# Records supplied
Lemma fold_unit compare query (catalog : list (string * Float32Array)) :
  (forall entry, In entry catalog ->
     compare (Some query) (Some (snd entry)) = NaN \/
     in_unit_interval (compare (Some query) (Some (snd entry)))) ->
  forall (b : BestMatch),
    in_unit_interval (best_confidence b) ->
    in_unit_interval
      (best_confidence (fold_left (forEach_step compare query) catalog b)).
Proof.
  induction catalog as [|e l IH]; intros H b Hb; [exact Hb|].
  cbn [fold_left]. apply IH; [intros entry HIn; apply H; right; assumption|].
  unfold forEach_step. destruct e as [id v].
  destruct (JS.gt _ _) eqn:G; [|exact Hb].
  cbn [best_confidence].
  destruct (H (id, v) (or_introl eq_refl)) as [E | U]; [|exact U].
  cbn [snd] in E. rewrite E in G. unfold JS.gt, JS.lt in G.
  destruct (best_confidence b); discriminate G.
Qed.

(** X15.  The confidence reported by [findMatchingFace] is a number
    between 0 and 1 for every query and every catalog, whatever their
    elements are. *)
Theorem matchers_confidence_range :
  forall (isLoaded : bool) (query : option Float32Array)
         (catalog : list (string * Float32Array)),
    in_unit_interval (confidence (findMatchingFace isLoaded query catalog)).
Proof.
  intros isLoaded query catalog.
  assert (Z : in_unit_interval (Num 0)) by (exists 0; split; [reflexivity | lra]).
  unfold findMatchingFace.
  destruct query as [q|]; [destruct isLoaded|]; cbn [negb confidence noMatch]; auto.
  unfold forEach_best. apply fold_unit; [|exact Z].
  intros entry _. apply compareFaces_NaN_or_unit.
Qed.

End ConfidenceRange.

# Exercise requirements
If a line in the records has the word "isLoaded", copy that line.

# Solution
  forall (isLoaded : bool) (query : option Float32Array)
    in_unit_interval (confidence (findMatchingFace isLoaded query catalog)).
  intros isLoaded query catalog.
  destruct query as [q|]; [destruct isLoaded|]; cbn [negb confidence noMatch]; auto.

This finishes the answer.